Return the full listing exactly as it is written.
** Opening DATASET CONTENT block **
Lemma threadLoop_spec channelID cb t0 pending :
  forall i total messages progress w,
    NoDup pending ->
    Forall (fun j => (j < length messages)%nat) pending ->
    let out := threadLoop i pending total channelID cb t0 messages progress w in
    length out.1.1 = length messages /\
    (forall j, j ∉ pending -> out.1.1 !! j = messages !! j) /\
    (forall p j msg,
       pending !! p = Some j -> messages !! j = Some msg ->
       out.1.1 !! j = Some (resolved (World.apiCalls w + p) channelID msg)) /\
    (exists printed, World.stdout out.2 = World.stdout w ++ printed) /\
    (forall p j msg e,
       pending !! p = Some j -> messages !! j = Some msg ->
       GetThreadReplies (World.apiCalls w + p) channelID
         (Message.ThreadTS msg) = Err e ->
       In (warning msg e) (World.stdout out.2)).
Proof.
  induction pending as [|j0 rest IH];
    intros i total messages progress w Hnd Hvalid out.
  - subst out. simpl. repeat split; try done.
    + by exists []; rewrite app_nil_r.
  - apply NoDup_cons in Hnd as [Hj0 Hnd].
    apply Forall_cons in Hvalid as [Hlt Hvalid].
    destruct (lookup_lt_is_Some_2 messages j0 Hlt) as [m0 Hm0].
    (* one iteration *)
    assert (Hstep : exists messages1 progress1 w1,
      out = threadLoop (S i) rest total channelID cb t0 messages1 progress1 w1
      /\ messages1 = match GetThreadReplies (World.apiCalls w) channelID
                             (Message.ThreadTS m0) with
                     | Ok _ => <[j0 := resolved (World.apiCalls w) channelID m0]> messages
                     | Err _ => messages
                     end
      /\ World.apiCalls w1 = S (World.apiCalls w)
      /\ (exists printed, World.stdout w1 = World.stdout w ++ printed)
      /\ (forall e, GetThreadReplies (World.apiCalls w) channelID
                      (Message.ThreadTS m0) = Err e ->
                    In (warning m0 e) (World.stdout w1))).
    { subst out. simpl. rewrite Hm0. unfold resolved.
      unfold bind at 1. unfold call at 1.
      destruct (GetThreadReplies (World.apiCalls w) channelID
                  (Message.ThreadTS m0)) as [replies|e] eqn:E.
      - destruct cb; run.
        + do 3 eexists. split; [reflexivity|].
          repeat split; simpl; try done.
          by exists []; rewrite app_nil_r.
        + do 3 eexists. split; [reflexivity|].
          repeat split; simpl; try done.
          by exists []; rewrite app_nil_r.
      - run. do 3 eexists. split; [reflexivity|].
        repeat split; simpl; try done.
        + by eexists.
        + intros e' [= <-]. apply in_or_app. right. by left. }
    destruct Hstep as (messages1 & progress1 & w1 & -> & Hm1 & Hcalls & Hout & Hwarn).
    assert (Hlen1 : length messages1 = length messages).
    { subst messages1. destruct (GetThreadReplies _ _ _); [|done].
      by rewrite length_insert. }
    assert (Hother : forall j, j <> j0 -> messages1 !! j = messages !! j).
    { intros j Hne. subst messages1. destruct (GetThreadReplies _ _ _); [|done].
      by rewrite list_lookup_insert_ne. }
    assert (Hat : messages1 !! j0
                  = Some (resolved (World.apiCalls w) channelID m0)).
    { subst messages1. unfold resolved.
      destruct (GetThreadReplies _ _ _) eqn:E; [|done].
      by rewrite list_lookup_insert_eq. }
    assert (Hvalid1 : Forall (fun j => (j < length messages1)%nat) rest).
    { by rewrite Hlen1. }
    destruct (IH (S i) total messages1 progress1 w1 Hnd Hvalid1)
      as (IHlen & IHother & IHat & IHout & IHwarn).
    repeat split.
    + by rewrite IHlen.
    + intros j Hj. apply not_elem_of_cons in Hj as [Hne Hj].
      rewrite IHother by done. by apply Hother.
    + intros p j msg Hp Hmsg. destruct p as [|p]; simpl in Hp.
      * injection Hp as <-. rewrite Nat.add_0_r.
        rewrite IHother by done. rewrite Hat. congruence.
      * assert (j <> j0).
        { intros ->. apply Hj0. by eapply list_elem_of_lookup_2. }
        rewrite (IHat p j msg Hp); [|by rewrite Hother].
        rewrite Hcalls. do 2 f_equal. lia.
    + destruct Hout as [pr1 Hpr1], IHout as [pr2 Hpr2].
      exists (pr1 ++ pr2). by rewrite Hpr2, Hpr1, app_assoc.
    + intros p j msg e Hp Hmsg Herr. destruct p as [|p]; simpl in Hp.
      * injection Hp as <-. rewrite Nat.add_0_r in Herr.
        assert (msg = m0) as -> by congruence.
        destruct IHout as [pr2 ->]. apply in_or_app. left. by apply Hwarn.
      * assert (j <> j0).
        { intros ->. apply Hj0. by eapply list_elem_of_lookup_2. }
        apply (IHwarn p j msg e Hp); [by rewrite Hother|].
        rewrite Hcalls. by replace (S (World.apiCalls w) + p)%nat
                             with (World.apiCalls w + S p)%nat by lia.
Qed.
** Closing DATASET CONTENT block **
### [RESPONSE AREA]
Lemma threadLoop_spec channelID cb t0 pending :
  forall i total messages progress w,
    NoDup pending ->
    Forall (fun j => (j < length messages)%nat) pending ->
    let out := threadLoop i pending total channelID cb t0 messages progress w in
    length out.1.1 = length messages /\
    (forall j, j ∉ pending -> out.1.1 !! j = messages !! j) /\
    (forall p j msg,
       pending !! p = Some j -> messages !! j = Some msg ->
       out.1.1 !! j = Some (resolved (World.apiCalls w + p) channelID msg)) /\
    (exists printed, World.stdout out.2 = World.stdout w ++ printed) /\
    (forall p j msg e,
       pending !! p = Some j -> messages !! j = Some msg ->
       GetThreadReplies (World.apiCalls w + p) channelID
         (Message.ThreadTS msg) = Err e ->
       In (warning msg e) (World.stdout out.2)).
Proof.
  induction pending as [|j0 rest IH];
    intros i total messages progress w Hnd Hvalid out.
  - subst out. simpl. repeat split; try done.
    + by exists []; rewrite app_nil_r.
  - apply NoDup_cons in Hnd as [Hj0 Hnd].
    apply Forall_cons in Hvalid as [Hlt Hvalid].
    destruct (lookup_lt_is_Some_2 messages j0 Hlt) as [m0 Hm0].
    (* one iteration *)
    assert (Hstep : exists messages1 progress1 w1,
      out = threadLoop (S i) rest total channelID cb t0 messages1 progress1 w1
      /\ messages1 = match GetThreadReplies (World.apiCalls w) channelID
                             (Message.ThreadTS m0) with
                     | Ok _ => <[j0 := resolved (World.apiCalls w) channelID m0]> messages
                     | Err _ => messages
                     end
      /\ World.apiCalls w1 = S (World.apiCalls w)
      /\ (exists printed, World.stdout w1 = World.stdout w ++ printed)
      /\ (forall e, GetThreadReplies (World.apiCalls w) channelID
                      (Message.ThreadTS m0) = Err e ->
                    In (warning m0 e) (World.stdout w1))).
    { subst out. simpl. rewrite Hm0. unfold resolved.
      unfold bind at 1. unfold call at 1.
      destruct (GetThreadReplies (World.apiCalls w) channelID
                  (Message.ThreadTS m0)) as [replies|e] eqn:E.
      - destruct cb; run.
        + do 3 eexists. split; [reflexivity|].
          repeat split; simpl; try done.
          by exists []; rewrite app_nil_r.
        + do 3 eexists. split; [reflexivity|].
          repeat split; simpl; try done.
          by exists []; rewrite app_nil_r.
      - run. do 3 eexists. split; [reflexivity|].
        repeat split; simpl; try done.
        + by eexists.
        + intros e' [= <-]. apply in_or_app. right. by left. }
    destruct Hstep as (messages1 & progress1 & w1 & -> & Hm1 & Hcalls & Hout & Hwarn).
    assert (Hlen1 : length messages1 = length messages).
    { subst messages1. destruct (GetThreadReplies _ _ _); [|done].
      by rewrite length_insert. }
    assert (Hother : forall j, j <> j0 -> messages1 !! j = messages !! j).
    { intros j Hne. subst messages1. destruct (GetThreadReplies _ _ _); [|done].
      by rewrite list_lookup_insert_ne. }
    assert (Hat : messages1 !! j0
                  = Some (resolved (World.apiCalls w) channelID m0)).
    { subst messages1. unfold resolved.
      destruct (GetThreadReplies _ _ _) eqn:E; [|done].
      by rewrite list_lookup_insert_eq. }
    assert (Hvalid1 : Forall (fun j => (j < length messages1)%nat) rest).
    { by rewrite Hlen1. }
    destruct (IH (S i) total messages1 progress1 w1 Hnd Hvalid1)
      as (IHlen & IHother & IHat & IHout & IHwarn).
    repeat split.
    + by rewrite IHlen.
    + intros j Hj. apply not_elem_of_cons in Hj as [Hne Hj].
      rewrite IHother by done. by apply Hother.
    + intros p j msg Hp Hmsg. destruct p as [|p]; simpl in Hp.
      * injection Hp as <-. rewrite Nat.add_0_r.
        rewrite IHother by done. rewrite Hat. congruence.
      * assert (j <> j0).
        { intros ->. apply Hj0. by eapply list_elem_of_lookup_2. }
        rewrite (IHat p j msg Hp); [|by rewrite Hother].
        rewrite Hcalls. do 2 f_equal. lia.
    + destruct Hout as [pr1 Hpr1], IHout as [pr2 Hpr2].
      exists (pr1 ++ pr2). by rewrite Hpr2, Hpr1, app_assoc.
    + intros p j msg e Hp Hmsg Herr. destruct p as [|p]; simpl in Hp.
      * injection Hp as <-. rewrite Nat.add_0_r in Herr.
        assert (msg = m0) as -> by congruence.
        destruct IHout as [pr2 ->]. apply in_or_app. left. by apply Hwarn.
      * assert (j <> j0).
        { intros ->. apply Hj0. by eapply list_elem_of_lookup_2. }
        apply (IHwarn p j msg e Hp); [by rewrite Hother|].
        rewrite Hcalls. by replace (S (World.apiCalls w) + p)%nat
                             with (World.apiCalls w + S p)%nat by lia.
Qed.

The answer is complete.